Stochastic models for the inference of life evolution (SMILE)
Principal Investigator: Amaury Lambert, professeur à l'École normale supérieure & Guillaume Achaz, professeur à l'université Paris-Cité
The patterns of biodiversity that we observe today, are the result of the historical interplay of complex evolutionary processes operating at all scales of time (from mutation to speciation), space (from the local displacement of single cells to the migration of populations) and taxonomy (from individual births and deaths to adaptive radiation). Depending on the scale on which they are observed, these processes can appear as continuous (accumulation of genetic variation across several generations) or discontinuous (mass extinctions on geological timescales), idiosyncratic (founder event in domestication) or generic (selective sweeps in different local populations), predictable (local extinction in a resource-depleted habitat) or unpredictable (phenotypic effects of new structural variants), reproducible (experimental evolution of short-lived organisms) or not reproducible (evolutionary transition, pandemic).
The SMILE (Stochastic Models for the Inference of Life Evolution) group aims at uncovering these diverse processes from the patterns they generate on genomic/phenotypic/taxonomic diversity by devising and studying innovative probabilistic models of evolution.

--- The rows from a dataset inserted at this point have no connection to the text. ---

(* ===== verification/Core.v ===== *)
(** * The daemon's core: [crates/lotusd/src/core.rs]

    The storage, the chain on it, the oldest envelope, the node's keys and its
    subscriptions; every advance of the head goes through [core_insert]. The
    source fixes the backend to SQLite; here it is any [Storage]. Signing is the
    key crate's, a field of [NodeKeys]. *)

From S2P Require Import Prelude BTree Text Codec Externals Keys Subkey Msg Envelope Value.
From S2P Require Import Storage Addr StateError Ledger Chain Change Locator Sync Subscribe.

(** The keys a node runs on: what the ledger key signs, and its public half. *)
Record NodeKeys := MkNodeKeys {
  nk_sign : list u8 → array 64;
  nk_public : array 32;
}.

Record Core (S : Type) := MkCore {
  core_storage : S;
  core_chain : Chain;
  core_oldest : EnvelopeDigest;
  core_keys : NodeKeys;
  core_subscriptions : Subscriptions;
}.
Arguments MkCore {_} core_storage core_chain core_oldest core_keys core_subscriptions.
Arguments core_storage {_} _.
Arguments core_chain {_} _.
Arguments core_oldest {_} _.
Arguments core_keys {_} _.
Arguments core_subscriptions {_} _.

Definition with_chain {S} (self : Core S) (cs : Chain * S) : Core S :=
  MkCore cs.2 cs.1 (core_oldest self) (core_keys self) (core_subscriptions self).

Definition with_subscriptions {S} (self : Core S) (subscriptions : Subscriptions) : Core S :=
  MkCore (core_storage self) (core_chain self) (core_oldest self) (core_keys self) subscriptions.

Definition with_oldest {S} (self : Core S) (oldest : EnvelopeDigest) : Core S :=
  MkCore (core_storage self) (core_chain self) oldest (core_keys self) (core_subscriptions self).

(** A call on the chain over the core's storage. *)
Definition on_chain {S E A} (m : M (Chain * S) E A) : M (Core S) E A := λ self,
  match m (core_chain self, core_storage self) with
  | Ret (r, cs) => Ret (r, with_chain self cs)
  | Panic => Panic
  | Diverge => Diverge
  end.

(** ** Keys *)

Section keys.
Context `{Externals}.

(** The public half, as the ledger's key set holds it. *)
Definition NodeKeys_public_key (self : NodeKeys) : PublicKey :=
  PublicKey_Ed25519 (MkEd25519PublicKey (nk_public self)).

(** Attaches this node's signature. [PublicKey::id] panics where the key does
    not encode. *)
Definition NodeKeys_sign {E} (self : NodeKeys) (envelope : Envelope) : Comp (Error E) Envelope :=
  match Envelope_signature_digest envelope with
  | Err e => c_err (Error_Wire e)
  | Ok digest =>
      let? id := c_expect (PublicKey_id (NodeKeys_public_key self)) in
      c_ok (with_signature envelope id
        (Signature_Ed25519 (MkEd25519Signature (nk_sign self (as_slice (sig_digest_bytes digest))))))
  end.
End keys.

(** ** Reading and writing *)

Section core.
Context `{Externals} {S E : Type} `{Storage S E}.

(** The canonical head this core stands at. *)
Definition head (self : Core S) : EnvelopeDigest := chain_head (core_chain self).

Definition segments_of (path : option SubkeyPath) : list Subkey :=
  match path with Some path => SubkeyPath_as_ref path | None => [] end.

(** Ingests a parent-first run, telling every matching subscriber what the head
    movement changed. *)
Definition core_insert (fuel : nat) (envelopes : list Envelope) : M (Core S) (Error E) Insert := λ self,
  let differ := ChangeDiffer_opened_at (head self) in
  (let! insert := m_catch (on_chain (insert_batch fuel envelopes)) in
   let! head_ := (λ self, Ret (Ok (head self), self)) in
   do! (if decide (head_ = differ_from differ) then m_ret ()
        else
          let! movement := m_ask (λ self, diff fuel differ (core_storage self) head_) in
          λ self, Ret (Ok (), with_subscriptions self
            (publish (core_subscriptions self) (differ_from differ) head_ movement))) in
   m_lift insert) self.

(** The value a path addresses, and the head it was read at. *)
Definition core_read (self : Core S) (key : NamespaceKey) (path : option SubkeyPath)
    : Comp E (EnvelopeDigest * option Value) :=
  let? value := value_at (core_storage self) (head self) key (segments_of path) in
  c_ok (head self, value).

Definition core_meta (self : Core S) (key : NamespaceKey) (path : option SubkeyPath)
    : Comp E (EnvelopeDigest * option ValueMeta) :=
  let? meta := meta_at (core_storage self) (head self) key (segments_of path) in
  c_ok (head self, meta).

(** One listed namespace, with the kind of value at its root. *)
Definition namespace_kind (self : Core S) (key : Result E NamespaceKey)
    : Comp E (NamespaceKey * NodeKind) :=
  match key with
  | Err e => c_err e
  | Ok key =>
      let? r := resolve (core_storage self) (head self) key [] in
      match r with
      | Some (Resolution_Node kind) => c_ok (key, kind)
      | _ => Panic
      end
  end.

(** Every namespace the ledger holds. *)
Definition core_namespaces (self : Core S) : Comp E (EnvelopeDigest * list (NamespaceKey * NodeKind)) :=
  match namespace_keys (core_storage self) (head self) with
  | Ret keys =>
      let? namespaces := c_traverse (namespace_kind self) keys in
      c_ok (head self, namespaces)
  | Panic => Panic
  | Diverge => Diverge
  end.

(** Signs the message [build] makes for the head, and inserts it. *)
Definition sign_write (fuel : nat) (build : EnvelopeDigest → Msg)
    : M (Core S) (Error E) (EnvelopeDigest * Insert) := λ self,
  (let! envelope := m_ask (λ self, NodeKeys_sign (core_keys self) (Envelope_new (build (head self)))) in
   let! digest := m_ask (λ _, match Envelope_digest envelope with
                              | Ok digest => c_ok digest
                              | Err e => c_err (Error_Wire e)
                              end) in
   let! insert := core_insert fuel [envelope] in
   m_ret (digest, insert)) self.

(** Registers a subscription, standing at the head. *)
Definition subscribe (filter : ChangeFilter) : M (Core S) (Error E) SubscriptionHandle := λ self,
  let '(handle, subscriptions) := register (core_subscriptions self) filter (head self) in
  Ret (Ok handle, with_subscriptions self subscriptions).

(** Whether a digest lies on the canonical chain. *)
Definition core_contains (fuel : nat) (self : Core S) (digest : EnvelopeDigest) : Comp (Error E) bool :=
  contains fuel (core_chain self) (core_storage self) digest.

(** A subscription that fires when a digest leaves the chain, if it is on it. *)
Definition watch_orphaned (fuel : nat) (digest : EnvelopeDigest)
    : M (Core S) (Error E) (option SubscriptionHandle) :=
  let! on_it := m_ask (λ self, core_contains fuel self digest) in
  if on_it : bool
  then let! handle := subscribe (ChangeFilter.orphaned digest) in m_ret (Some handle)
  else m_ret None.

(** The envelope the chain is rooted at. *)
Definition root_envelope (self : Core S) : Comp E Envelope :=
  let? stored := envelope (core_storage self) (core_oldest self) in
  c_expect stored.

(** What a joining node is handed to build on. *)
Definition welcome_root (self : Core S) : Comp (Error E) (Envelope * option FullCheckpoint) :=
  let? root := c_map_err Error_Storage (root_envelope self) in
  match payload root with
  | Msg_Init _ => c_ok (root, None)
  | _ =>
      let? ledger := ledger_open (core_storage self) (core_oldest self) in
      let? state := c_map_err Error_Storage (ledger_checkpoint ledger (core_storage self)) in
      c_ok (root, Some state)
  end.

(** Why an envelope signed by this node alone would not apply. *)
Inductive CannotSignAlone : Type :=
  | CannotSignAlone_Weight (own min : N)
  | CannotSignAlone_Signatures (min : N).

(** Whether this node's key alone carries an envelope. *)
Definition signs_alone (self : Core S) : Comp (Error E) (Result CannotSignAlone ()) :=
  let ledger := chain_ledger (core_chain self) in
  let storage := core_storage self in
  let? keys := c_map_err (λ e, Error_Apply e) (trusted_keys ledger storage) in
  let? id := c_expect (PublicKey_id (NodeKeys_public_key (core_keys self))) in
  let weight := from_option weight 0%N (bt_get keys id) in
  let? min_weight := c_map_err (λ e, Error_Apply e) (min_envelope_weight ledger storage) in
  let? min_signatures := c_map_err (λ e, Error_Apply e) (min_envelope_signatures ledger storage) in
  c_ok (if (weight <? min_weight)%N then Err (CannotSignAlone_Weight weight min_weight)
        else if (1 <? min_signatures)%N then Err (CannotSignAlone_Signatures min_signatures)
        else Ok ()).
End core.
(* ===== verification/CorePath.v ===== *)
(** * What the core answers a session

    The canonical path as a list, newest first ([way_up] of [ChainCompact]), and
    the specifications of the walk and the segment over it. *)

From S2P Require Import Prelude BTree Text Codec Externals Keys Subkey Msg Envelope Value.
From S2P Require Import Storage Addr StateError Ledger LedgerSpec LedgerProps Chain ChainSpec ChainCompact.
From S2P Require Import Change Locator Sync Frame SyncDriver Contract Subscribe Core CoreSync.

(** ** The path *)

(** The way up from a digest, as far as the log reaches. *)
Fixpoint log_path (n : nat) (lg : gmap EnvelopeDigest Envelope) (at_ : EnvelopeDigest)
    : list EnvelopeDigest :=
  at_ :: match n, lg !! at_ ≫= prev_of with
         | S n, Some p => log_path n lg p
         | _, _ => []
         end.

Definition canonical_path (lg : gmap EnvelopeDigest Envelope) (head : EnvelopeDigest) : list EnvelopeDigest :=
  log_path (size lg) lg head.

Lemma logged_child_prev lg p d : logged_child lg p d → lg !! d ≫= prev_of = Some p.
Proof. intros (e & He & Hp). by rewrite He. Qed.

Lemma log_path_way lg n at_ way : way_up lg at_ way → length way ≤ n → log_path n lg at_ = at_ :: way.
Proof.
  revert n at_. induction way as [|p way IH]; intros n at_; simpl.
  - intros Hnone _. destruct n; simpl; [done|]. by rewrite Hnone.
  - intros [Hc Hup] Hn. destruct n as [|n]; [lia|]. simpl.
    rewrite (logged_child_prev _ _ _ Hc). f_equal. apply IH; [done|lia].
Qed.

Lemma canonical_way_length rank lg at_ way :
  ranked rank lg → way_up lg at_ way → length way ≤ not_higher rank lg at_.
Proof.
  intros Hr. revert at_. induction way as [|p way IH]; intros at_; simpl; [lia|].
  intros [Hc Hup]. specialize (IH p Hup). pose proof (Hr _ _ Hc). pose proof Hc as (e & He & _).
  pose proof (not_higher_parent rank lg p at_ ltac:(by eexists) ltac:(done)). lia.
Qed.

Lemma way_exists rank lg at_ : ranked rank lg → ∃ way, way_up lg at_ way ∧ length way ≤ size lg.
Proof.
  intros Hr. assert (∃ way, way_up lg at_ way) as [way Hway].
  { assert (∃ n, not_higher rank lg at_ < n) as [n Hn] by (eexists; constructor).
    revert at_ Hn. induction n as [|n IH]; intros at_ Hn; [lia|].
    destruct (lg !! at_ ≫= prev_of) as [p|] eqn:Hp; [|by exists []].
    apply bind_Some in Hp as (e & He & Hp). assert (logged_child lg p at_) as Hc by (by exists e).
    pose proof (not_higher_parent rank lg p at_ ltac:(by eexists) (Hr _ _ Hc)).
    destruct (IH p) as [way Hway]; [lia|]. by exists (p :: way). }
  exists way. split; [done|]. pose proof (canonical_way_length _ _ _ _ Hr Hway).
  pose proof (not_higher_le rank lg at_). lia.
Qed.

Lemma canonical_path_way rank lg head :
  ranked rank lg → ∃ way, canonical_path lg head = head :: way ∧ way_up lg head way ∧ length way ≤ size lg.
Proof.
  intros Hr. destruct (way_exists rank lg head Hr) as (way & Hway & Hlen). exists way.
  split; [by apply log_path_way|done].
Qed.

(** ** The walk *)

Lemma walk_loop_cwp {S E A T : Type} `{StorageSpec S E} (fuel : nat) (s : S) (c : Consumer A T) acc at_ way :
  storage_ok s → way_up (log (view s)) at_ way → length way < fuel →
  cwp (walk_loop fuel s c acc at_) (λ t, t = consume c acc (at_ :: way)) (λ _, True).
Proof.
  intros Hs. revert fuel acc at_.
  induction way as [|p way IH]; intros fuel acc at_ Hway Hfuel; (destruct fuel as [|fuel]; [lia|]);
    simpl; apply cwp_bind; (eapply cwp_mono; [by apply parent_spec| |done]); intros up ->; simpl in Hway.
  - rewrite Hway. by destruct (on_digest c acc at_).
  - destruct Hway as [Hc Hup]. rewrite (logged_child_prev _ _ _ Hc).
    destruct (on_digest c acc at_) as [acc'|]; [|done]. apply (IH fuel acc' p Hup). simpl in *. lia.
Qed.

(** What the three consumers make of a path. *)
Lemma consume_sampler path : consume sampler sample_start path = sample path.
Proof. unfold sample. generalize sample_start. induction path as [|d path IH]; intros acc; [done|apply IH]. Qed.

Lemma consume_splitter locator path : consume (splitter locator) () path = split locator path.
Proof.
  unfold split. induction path as [|d path IH]; [done|]. simpl.
  case_decide; [by rewrite bool_decide_true|]. by rewrite bool_decide_false.
Qed.

Lemma consume_newer after acc path :
  consume (newer_than after) acc path = None ∧ after ∉ path ∨
  ∃ newer older, path = newer ++ after :: older ∧ after ∉ newer ∧
    consume (newer_than after) acc path = Some (acc ++ newer).
Proof.
  revert acc. induction path as [|d path IH]; intros acc; simpl.
  - left. split; [done|]. apply not_elem_of_nil.
  - case_decide as Hd.
    + subst d. right. exists [], path. rewrite app_nil_r. split_and!; [done|apply not_elem_of_nil|done].
    + destruct (IH (acc ++ [d])) as [[-> Hn]|(newer & older & -> & Hn & ->)].
      * left. split; [done|]. by rewrite not_elem_of_cons.
      * right. exists (d :: newer), older. rewrite <-app_assoc. split_and!; [done|by rewrite not_elem_of_cons|done].
Qed.

(** ** Linked runs of the log *)

Section linked_path.
Context `{Externals}.

(** The envelopes of some digests. *)
Definition logged_as (lg : gmap EnvelopeDigest Envelope) (ds : list EnvelopeDigest) (es : list Envelope) : Prop :=
  Forall2 (λ d e, lg !! d = Some e) ds es.

Definition pinned_log (lg : gmap EnvelopeDigest Envelope) : Prop :=
  ∀ d e, lg !! d = Some e → Envelope_digest e = Ok d.

Lemma path_linked lg at_ way newer after older :
  pinned_log lg → way_up lg at_ way → at_ :: way = newer ++ after :: older →
  ∃ es, logged_as lg (reverse newer) es ∧ linked after es at_.
Proof.
  intros Hpin. revert at_ way. induction newer as [|d newer IH]; intros at_ way Hway Heq.
  - injection Heq as -> _. exists []. split; [constructor|done].
  - injection Heq as -> Hw. destruct way as [|p way]; [by destruct newer|].
    destruct Hway as [(e & He & Hp) Hup]. destruct (IH p way Hup Hw) as (es & Hes & Hl).
    exists (es ++ [e]). rewrite reverse_cons. split.
    + apply Forall2_app; [done|]. by repeat constructor.
    + eapply linked_app; [done|]. split; [done|]. exists d. split; [by apply Hpin|done].
Qed.

(** A non-empty part of such a run, from its start, ends at one of its digests. *)
Lemma linked_prefix lg ds es after tip k :
  pinned_log lg → logged_as lg ds es → linked after es tip →
  ∃ mid, linked after (take k es) mid ∧ linked mid (drop k es) tip ∧
    (take k es ≠ [] → mid ∈ ds).
Proof.
  intros Hpin Hes. revert after k. induction Hes as [|d e ds es Hd Hes IH]; intros after k; simpl.
  - intros ->. exists after. by rewrite take_nil, drop_nil.
  - intros (Hp & d' & Hd' & Hl). rewrite (Hpin _ _ Hd) in Hd'. injection Hd' as <-.
    destruct k as [|k]; [exists after; split_and!; [done|split; [done|]; exists d; split; [by apply Hpin|done]|done]|].
    simpl. destruct (IH d k Hl) as (mid & Hm & Hrest & Hin).
    exists mid. split; [split; [done|]; exists d; split; [by apply Hpin|done]|]. split; [done|].
    intros _. destruct (take k es) eqn:Ht; [simpl in Hm; subst mid; by left|right; by apply Hin].
Qed.
End linked_path.

(** ** The segment *)

Section segment.
Context `{Externals} {S E : Type} `{StorageSpec S E}.

(** What encodes for its digest encodes. *)
Lemma digest_encodes e d : Envelope_digest e = Ok d → ∃ bytes, encode (ser_envelope e) = Ok bytes.
Proof using.
  unfold Envelope_digest, encode_hash, encode. destruct (to_canonical_vec _) as [bytes|]; [|done].
  by exists bytes.
Qed.

(** A segment is a start of the run it is taken from, and a non-empty one of a
    non-empty run: its first envelope goes whatever its size. *)
Lemma fill_segment_cwp (self : Core S) budget acc ds es :
  storage_ok (core_storage self) → pinned_log (log (view (core_storage self))) →
  logged_as (log (view (core_storage self))) ds es →
  cwp (fill_segment self budget acc ds)
    (λ l, ∃ k, l = acc ++ take k es ∧ (acc = [] → es ≠ [] → 0 < k)) (λ _, True).
Proof using.
  intros Hs Hpin Hes. revert budget acc. induction Hes as [|d e ds es Hd Hes IH]; intros budget acc; simpl.
  - exists 0. by rewrite app_nil_r.
  - apply cwp_bind. eapply cwp_mono; [by apply envelope_spec| |done]. intros stored ->. rewrite Hd. simpl.
    destruct (digest_encodes e d (Hpin _ _ Hd)) as [bytes Hbytes]. rewrite Hbytes. simpl.
    destruct (_ && _) eqn:Hstop.
    + apply andb_true_iff in Hstop as [Hne%bool_decide_eq_true _]. exists 0.
      by rewrite take_0, app_nil_r.
    + eapply cwp_mono; [apply IH| |done]. intros l (k & -> & _). exists (Datatypes.S k).
      simpl. rewrite <-app_assoc. split; [done|lia].
Qed.

(** The segment after a digest: nothing where it is not on the path or is the
    head; otherwise the start of the run from there to the head. *)
Lemma segment_cwp (fuel : nat) (self : Core S) after way :
  let lg := log (view (core_storage self)) in
  storage_ok (core_storage self) → pinned_log lg → way_up lg (head self) way → length way < fuel →
  cwp (segment fuel self after)
    (λ l, length l ≤ MAX_BATCH_ENVELOPES ∧
      ((l = [] ∧ (after ∉ head self :: way ∨ after = head self)) ∨
       ∃ newer older es k, head self :: way = newer ++ after :: older ∧ after ∉ newer ∧
         logged_as lg (reverse newer) es ∧ linked after es (head self) ∧ l = take k es ∧ l ≠ []))
    (λ _, True).
Proof using.
  intros lg Hs Hpin Hway Hfuel. unfold segment. apply cwp_bind. unfold walk_canonical.
  eapply cwp_mono; [by apply (walk_loop_cwp _ _ _ _ _ way)| |done]. intros newer ->.
  destruct (consume_newer after [] (head self :: way)) as [[-> Hn]|(newer & older & Hpath & Hn & ->)].
  - split; [simpl; lia|]. left. split; [done|by left].
  - destruct (path_linked lg (head self) way newer after older Hpin Hway Hpath) as (es & Hes & Hl). simpl.
    eapply cwp_mono; [apply (fill_segment_cwp self SEGMENT_BYTE_BUDGET []
      (take MAX_BATCH_ENVELOPES (reverse newer)) (take MAX_BATCH_ENVELOPES es)); [done..|]| |done].
    { by apply Forall2_take. }
    intros l (k & -> & Hk). simpl. rewrite take_take. split; [rewrite length_take; lia|].
    destruct (decide (es = [])) as [->|Hne].
    + left. rewrite take_nil. split; [done|]. right. by simpl in Hl.
    + right. exists newer, older, es, (k `min` MAX_BATCH_ENVELOPES). split_and!; [done..|].
      destruct es as [|e es]; [done|]. destruct k as [|k]; [|done]. by specialize (Hk eq_refl ltac:(done)); lia.
Qed.
End segment.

Evolution models can be broadly divided into: (a) top-down approaches, used in phylogenetics and comparative systematics, where macro-evolutionary processes are described by simple stochastic models parameterized by abstract quantities (e.g., speciation rate, infinitesimal variance of phenotypic evolution); (b) bottom-up approaches, used in population genetics and ecology, where evolution emerges from its microscopic components, namely individuals or their genes, characterized by measurable traits (e.g., fecundity, survival probability or mutation rate).
We combine, relate and apply these two approaches to four main biological questions:
Conservation genomics. We develop original population genomic models and methods to infer recent demographic variation from a handful of genomes sampled from the same population or species. Our goal is to propose scalable tools to rigorously assess the conservation status of poorly known taxa in a systematic and unbiased manner.
Evolution of human pathogens. We tailor models to explore how pathogens evolve under various selection pressures coming from their biotic (e.g., host immune cells, competing variants) or abiotic (e.g., drug) environments. This includes studying the epidemiology of SARS-CoV-2, HIV and E. coli, deciphering the origin of SARS-CoV-2, mapping antibiotic resistance mutations.
Diversification of species and molecules. We investigate individual-based models of speciation, models for the joint evolution of genomes and species, and genomic methods for species delimitation. Our goal is to understand the relation between genetic diversity and species diversity, by modeling the out-of-equilibrium dynamics where gene flow between populations counteracts genomic divergence until the latter eventually wins, resulting in reproductive isolation and speciation.
Development and somatic evolution: Although development is generally viewed as a deterministic program, we explore approaches in which the development of a multicellular organism is modeled as an evolutionary process where cell lineages divide, mutate and compete in a complex interplay between natural selection within the organism and between organisms.